(* ===== verification/ServerProps.v ===== *)
(** * Properties of the server

    The invariant of all interleavings of the tasks: the limit on
    connections and their permits, the connection gauge, and the state of
    every task and of the storage. *)

From S2P Require Import Prelude RustStd Extern Reference Errors Command Parser ParserProps Value Storage.
From S2P Require Import StorageFacts StorageProps Response Metrics Config ServerState Examples.
From S2P Require Import Handler Spec HandlerProps Interleave Connection ConnectionFacts Script Trace.
From S2P Require Import Relaxed ConnectionProps TraceProps Server ScriptTrace Actions Concurrent.
From S2P Require Import ConcurrentFacts Accounts.
#[local] Open Scope petra_scope.

(** ** Permits *)

Section limit.
Context (pf : profile) {MC : Memchr} `{R : RocksDB DB WO E} `{BM : BytesMut B} {IT : Itoa}.
Context {PR : Prometheus} `{SMS : SemaphoreSpec SEM} `{TS : TcpStream T IO} (fresh : T -> Prop).

Abbreviation server := (Server.t DB WO SEM).
Abbreviation cworld := (Concurrent.world DB WO E B SEM T IO).
Abbreviation ctask := (Concurrent.task E B T IO).

(** The number of tasks, and the free permits. *)
Definition population (w : cworld) : Z := Z.of_nat (size (Concurrent.tasks w)).

Definition free (w : cworld) : Z :=
  sem_permits (Server.connection_semaphore (Concurrent.shared w)).

(** Every task holds one of the [limit] permits; only a release build is
    ever aborted. *)
Record permits_ok (limit : Z) (w : cworld) : Prop := {
  pm_sum : free w + population w = limit;
  pm_free : 0 <= free w;
  pm_ids id : is_Some (Concurrent.tasks w !! id) -> (id < Concurrent.next_id w)%nat;
  pm_aborted : Concurrent.aborted w = true -> pf = Release;
}.

Lemma task_step_semaphore (s s' : server) (k k' : ctask) :
  Concurrent.task_step s k = Some (s', k') ->
  Server.connection_semaphore s' = Server.connection_semaphore s /\
  Server.cancel_token s' = Server.cancel_token s.
Proof.
  destruct k as [c|[[c [|r|]]| |u p|cmd next]|cmd p next]; cbn [Concurrent.task_step];
    intros H; try done; simplify_eq; try done; [by destruct u|].
  destruct p as [| |k next0|ks next0|k v next0|k next0|next0|n p|u p];
    cbn [server_step prog_step] in H; repeat case_match; cbn [mbind option_bind] in *;
    simplify_eq; try done. by destruct u.
Qed.

Lemma new_id_free limit (w : cworld) :
  permits_ok limit w -> Concurrent.tasks w !! Concurrent.next_id w = None.
Proof. intros Hok. apply eq_None_not_Some. intros Hi. apply Hok in Hi. lia. Qed.

(** The task [id] goes on as [k], or is dropped with its permit. *)
Lemma permits_update limit (w w' : cworld) id k :
  permits_ok limit w -> is_Some (Concurrent.tasks w !! id) ->
  Concurrent.tasks w' = <[id := k]> (Concurrent.tasks w) ->
  Concurrent.next_id w' = Concurrent.next_id w -> Concurrent.aborted w' = Concurrent.aborted w ->
  free w' = free w -> permits_ok limit w'.
Proof.
  intros [Hsum Hfree Hids Hab] Hid E1 E2 E3 E4. unfold population in *.
  split; unfold population; rewrite ?E1, ?E2, ?E3, ?E4; [|done| |done].
  - by rewrite map_size_insert_Some.
  - intros i. rewrite (lookup_insert_is_Some (M := gmap nat)). intros [<-|[_ Hi]]; by apply Hids.
Qed.

Lemma permits_drop limit (w w' : cworld) id :
  permits_ok limit w -> is_Some (Concurrent.tasks w !! id) ->
  Concurrent.tasks w' = base.delete id (Concurrent.tasks w) ->
  Concurrent.next_id w' = Concurrent.next_id w -> Concurrent.aborted w' = Concurrent.aborted w ->
  Concurrent.shared w' = Concurrent.release (Concurrent.shared w) -> permits_ok limit w'.
Proof.
  intros [Hsum Hfree Hids Hab] Hid E1 E2 E3 E4. unfold population, free in *.
  pose proof (map_size_delete_Some (M := gmap nat) id (Concurrent.tasks w) Hid) as Hsize.
  pose proof (map_size_ne_0_lookup_2 (M := gmap nat) (Concurrent.tasks w) id Hid).
  split; unfold population, free; rewrite ?E1, ?E2, ?E3, ?E4; cbn; rewrite ?sem_release_permits;
    [lia|lia| |done].
  intros i. rewrite (lookup_delete_is_Some (M := gmap nat)). intros [_ Hi]. by apply Hids.
Qed.

Lemma permits_accept limit (w : cworld) t :
  permits_ok limit w -> permits_ok limit (Concurrent.accept w t).
Proof.
  intros Hok. pose proof (new_id_free _ _ Hok) as Hnew. destruct Hok as [Hsum Hfree Hids Hab].
  unfold Concurrent.accept, handle_new_connection, free, population in *.
  destruct (sem_try_acquire _) as [sem|] eqn:Es; [|by split].
  apply sem_try_acquire_Some in Es as [Hpos Hsem].
  split; unfold free, population; cbn [Concurrent.shared Concurrent.tasks Concurrent.next_id
    Concurrent.aborted Server.connection_semaphore Server.set_metrics Server.set_semaphore Server.inc].
  - rewrite map_size_insert_None by done. lia.
  - lia.
  - intros i. rewrite (lookup_insert_is_Some (M := gmap nat)).
    intros [<-|[_ Hi]]; [lia|]. apply Hids in Hi. lia.
  - done.
Qed.

Lemma permits_step limit l (w w' : cworld) :
  permits_ok limit w -> Concurrent.step pf fresh l w w' -> permits_ok limit w'.
Proof.
  intros Hok [Hab Hstep]. destruct Hstep as [t _ _|_|id c cancelled Hid _ _|id k s k' Hid Hk
    |id c r Hid|id k Hid Hp| | |_].
  - by apply permits_accept.
  - done.
  - by eapply permits_update; [exact Hok|by eexists|..].
  - eapply permits_update; [exact Hok|by eexists|done..|].
    apply task_step_semaphore in Hk as [Hk _]. unfold free. cbn. by rewrite Hk.
  - by eapply permits_drop; [exact Hok|by eexists|..].
  - unfold Concurrent.panic. destruct pf eqn:Epf; [by eapply permits_drop; [exact Hok|by eexists|..]|].
    destruct Hok as [Hsum Hfree Hids _]. by split.
  - destruct Hok. by split.
  - destruct Hok. by split.
  - destruct Hok. by split.
Qed.

Lemma permits_initial config (st : Store DB WO) m (s : server) :
  Server.new config st m = Ret s -> 0 <= ServerConfig.max_connections config ->
  permits_ok (ServerConfig.max_connections config) (Concurrent.initial s).
Proof.
  intros Hnew Hmax. unfold Server.new in Hnew.
  destruct (Z_le_gt_dec (ServerConfig.max_connections config) MAX_PERMITS) as [Hl|Hl];
    [|by rewrite sem_new_panic in Hnew by lia].
  destruct (sem_new_ok _ (conj Hmax Hl)) as (sem & Hsem & Hn).
  rewrite Hsem in Hnew. cbn in Hnew. injection Hnew as <-.
  split; unfold free, population; cbn; [by rewrite map_size_empty, Hn, Z.add_0_r|by rewrite Hn| |done].
  intros id. rewrite lookup_empty. by intros [? ?].
Qed.

Lemma permits_reachable limit (w w' : cworld) :
  permits_ok limit w -> Concurrent.reachable pf fresh w w' -> permits_ok limit w'.
Proof. intros Hok. apply (execution_ind_step pf fresh _ (permits_ok limit)); [done|]. eauto using permits_step. Qed.

(** A stream is accepted where there are fewer than [limit] tasks. *)
Lemma try_acquire_limit limit (w : cworld) :
  permits_ok limit w ->
  match sem_try_acquire (Server.connection_semaphore (Concurrent.shared w)) with
  | Some _ => population w < limit
  | None => population w = limit
  end.
Proof.
  intros [Hsum Hfree _ _]. unfold free in *. destruct (sem_try_acquire _) as [sem|] eqn:Es.
  - apply sem_try_acquire_Some in Es as [Hpos _]. lia.
  - apply sem_try_acquire_None in Es. lia.
Qed.

(** The end of a task makes room for one more connection. *)
Lemma drop_makes_room limit (w w2 : cworld) id t :
  permits_ok limit w -> is_Some (Concurrent.tasks w !! id) ->
  Concurrent.tasks w2 = base.delete id (Concurrent.tasks w) -> permits_ok limit w2 ->
  population (Concurrent.accept w2 t) = population w.
Proof.
  intros Hok Hid E1 Hok2.
  pose proof (map_size_delete_Some (M := gmap nat) id (Concurrent.tasks w) Hid) as Hsize.
  pose proof (map_size_ne_0_lookup_2 (M := gmap nat) (Concurrent.tasks w) id Hid).
  rewrite <- E1 in Hsize. pose proof (try_acquire_limit limit w2 Hok2) as Hacq.
  pose proof (new_id_free limit w2 Hok2) as Hnone.
  destruct Hok as [Hsum Hfree _ _]. unfold population in *.
  unfold Concurrent.accept, handle_new_connection. destruct (sem_try_acquire _).
  - cbn [Concurrent.tasks]. rewrite map_size_insert_None by done. lia.
  - lia.
Qed.

End limit.

(** ** The gauge *)

Section gauge.
Context (pf : profile) {MC : Memchr} `{R : RocksDB DB WO E} `{BM : BytesMut B} {IT : Itoa}.
Context `{PRS : PrometheusSpec} `{SMS : SemaphoreSpec SEM} `{TS : TcpStream T IO} (fresh : T -> Prop).

Abbreviation server := (Server.t DB WO SEM).
Abbreviation connection := (Connection.conn T B).
Abbreviation cworld := (Concurrent.world DB WO E B SEM T IO).
Abbreviation ctask := (Concurrent.task E B T IO).
Abbreviation round := (script (connection * Connection.status IO)).


































End gauge.

(** ** Safety *)

Section safety.
Context (pf : profile) `{MCS : MemchrSpec} `{RS : RocksDBSpec DB WO E} `{BMS : BytesMutSpec B}.
Context `{ITS : ItoaSpec} `{PRS : PrometheusSpec} `{SMS : SemaphoreSpec SEM} `{TSS : TcpStreamSpec T IO}.
Context (fresh : T -> Prop).

Abbreviation cworld := (Concurrent.world DB WO E B SEM T IO).



End safety.

(** ** The properties *)


(** C9 Admission: in every state the server can reach there are at most
    [max_connections] tasks; a new connection gets a task with empty buffers
    and an id never used before, is counted and raises the gauge by one
    exactly if there are fewer, and otherwise changes nothing but the counter
    of rejections.  The end of a task makes room for one more connection, and
    in a build that unwinds so does a panic, which is visible in no other
    task, while a release build is aborted by it. *)
Theorem concurrent_limit pf {MC : Memchr} `{R : RocksDB DB WO E} `{BMS : BytesMutSpec B} {IT : Itoa}
    `{PRS : PrometheusSpec} `{SMS : SemaphoreSpec SEM} `{TS : TcpStream T IO} (fresh : T -> Prop)
    config (st : Store DB WO) m (s0 : Server.t DB WO SEM)
    (w : Concurrent.world DB WO E B SEM T IO) (t : T) :
  Server.new config st m = Ret s0 -> 0 <= ServerConfig.max_connections config ->
  Concurrent.reachable pf fresh (Concurrent.initial s0) w ->
  let limit := ServerConfig.max_connections config in
  let population (w : Concurrent.world DB WO E B SEM T IO) :=
    Z.of_nat (size (Concurrent.tasks w)) in
  let count (w : Concurrent.world DB WO E B SEM T IO) f :=
    counter_get (Metrics.get (Server.metrics (Concurrent.shared w)) f) in
  let gauge (w : Concurrent.world DB WO E B SEM T IO) := gauge_get (active (Concurrent.shared w)) in
  let w' := Concurrent.accept w t in
  population w <= limit /\
  (population w < limit -> exists c : Connection.conn T B,
     Concurrent.tasks w !! Concurrent.next_id w = None /\
     Concurrent.tasks w' = <[Concurrent.next_id w := Concurrent.Idle c]> (Concurrent.tasks w) /\
     Connection.stream c = t /\ waiting c = [] /\ unsent c = [] /\
     gauge w' = wrap_i64 (gauge w + 1) /\
     forall f, count w' f =
       if decide (f = Metrics.Total_connections) then wrap64 (count w f + 1) else count w f) /\
  (population w = limit ->
     Concurrent.tasks w' = Concurrent.tasks w /\ gauge w' = gauge w /\
     forall f, count w' f =
       if decide (f = Metrics.Rejected_connections) then wrap64 (count w f + 1) else count w f) /\
  (forall id c r, Concurrent.tasks w !! id = Some (Concurrent.Talking (Stop (c, Connection.Done r))) ->
     population (Concurrent.accept (Concurrent.close w id c r) t) = population w) /\
  (forall id k, Concurrent.tasks w !! id = Some k -> Concurrent.panicking k = true ->
     match pf with
     | Debug =>
         let w2 := Concurrent.panic pf w id in
         population (Concurrent.accept w2 t) = population w /\ Concurrent.tasks w2 !! id = None /\
         (forall id', id' <> id -> Concurrent.tasks w2 !! id' = Concurrent.tasks w !! id') /\
         Concurrent.aborted w2 = false
     | Release => forall l w2, ~ Concurrent.step pf fresh l (Concurrent.panic pf w id) w2
     end).
Proof.
  intros Hnew Hmax Hreach limit pop count gauge w'.
  assert (Hok : permits_ok pf limit w)
    by (eapply permits_reachable; [by eapply permits_initial|exact Hreach]).
  pose proof (fun w2 id => drop_makes_room pf limit w w2 id t Hok) as Hdrop.
  pose proof (try_acquire_limit pf limit w Hok) as Hacq.
  change (population w) with (pop w) in Hacq. split; [|split; [|split; [|split]]].
  - destruct Hok as [Hsum Hfree _ _]. unfold population in Hsum. unfold pop. lia.
  - intros Hlt. unfold w', count, gauge, Concurrent.accept, handle_new_connection.
    destruct (sem_try_acquire _) as [sem|]; [|lia]. eexists.
    split; [by eapply new_id_free|]. split; [done|]. split; [done|].
    split; [apply bm_bytes_with_capacity|]. split; [apply text_new|].
    cbn [Concurrent.shared Server.metrics Server.set_metrics Server.inc]. split; [apply gauge_inc_get|].
    intros f. unfold Metrics.inc_active, Metrics.inc. rewrite get_modify_active, get_modify.
    destruct (decide _), (decide _); simplify_eq; [apply counter_inc_get|done].
  - intros Hlt. unfold w', count, gauge, Concurrent.accept, handle_new_connection.
    destruct (sem_try_acquire _) as [sem|]; [lia|]. split; [done|]. split; [done|].
    intros f. cbn [Concurrent.shared Concurrent.with_shared]. unfold Server.inc, Metrics.inc.
    cbn [Server.metrics Server.set_metrics]. rewrite get_modify.
    destruct (decide _), (decide _); simplify_eq; [apply counter_inc_get|done].
  - intros id c r Hid. apply (Hdrop _ id); [by eexists|done|].
    by eapply permits_drop; [exact Hok|by eexists|..].
  - intros id k Hid _. destruct pf; [|by intros l w2 [Hab _]].
    assert (Hab : Concurrent.aborted w = false).
    { destruct (Concurrent.aborted w) eqn:Eab; [|done]. discriminate (pm_aborted _ _ _ Hok Eab). }
    cbn zeta. split; [|split; [|split]].
    + apply (Hdrop _ id); [by eexists|done|]. by eapply permits_drop; [exact Hok|by eexists|..].
    + cbn. by rewrite lookup_delete_eq.
    + intros id' Hne. cbn. by rewrite lookup_delete_ne.
    + done.
Qed.

(** ** Witnesses *)

(** A server with two permits and one connection. *)
Definition ex_world : Concurrent.world RefDB bool bytes bytes Z RefStream bytes :=
  Concurrent.initial (ex_server ∅ 5 2).

Lemma ex_accept_reachable limit t :
  Concurrent.reachable Release (fun _ => True) (Concurrent.initial (ex_server ∅ 5 limit))
    (Concurrent.accept (E := bytes) (B := bytes) (IO := bytes)
       (Concurrent.initial (ex_server ∅ 5 limit)) t).
Proof.
  eapply Concurrent.execution_step; [apply Concurrent.execution_refl|done|].
  split; [done|]. by apply Concurrent.act_accept.
Qed.


Lemma concurrent_limit_witness :
  let w := Concurrent.accept (E := bytes) (B := bytes) (IO := bytes)
    (Concurrent.initial (ex_server ∅ 5 10000)) (ex_stream []) in
  exists c, Concurrent.tasks (Concurrent.accept w (ex_stream [])) !! 1%nat = Some (Concurrent.Idle c).
Proof.
  cbn zeta.
  destruct (concurrent_limit (SMS := ref_semaphore_spec) (PRS := ref_prometheus_spec) Release
    (fun _ => True) ServerConfig.default (ex_store ∅ 5) ex_metrics (ex_server ∅ 5 10000)
    (Concurrent.accept (Concurrent.initial (ex_server ∅ 5 10000)) (ex_stream [])) (ex_stream []))
    as (_ & H & _); [reflexivity|by compute|apply ex_accept_reachable|].
  destruct H as (c & _ & -> & _); [by vm_compute|]. exists c. apply lookup_insert_eq.
Defined.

=-=-=

## ACTIVITY
Tally the lines of the data that contain the string "build", and report nothing but the tally.

## ANSWER BOX
3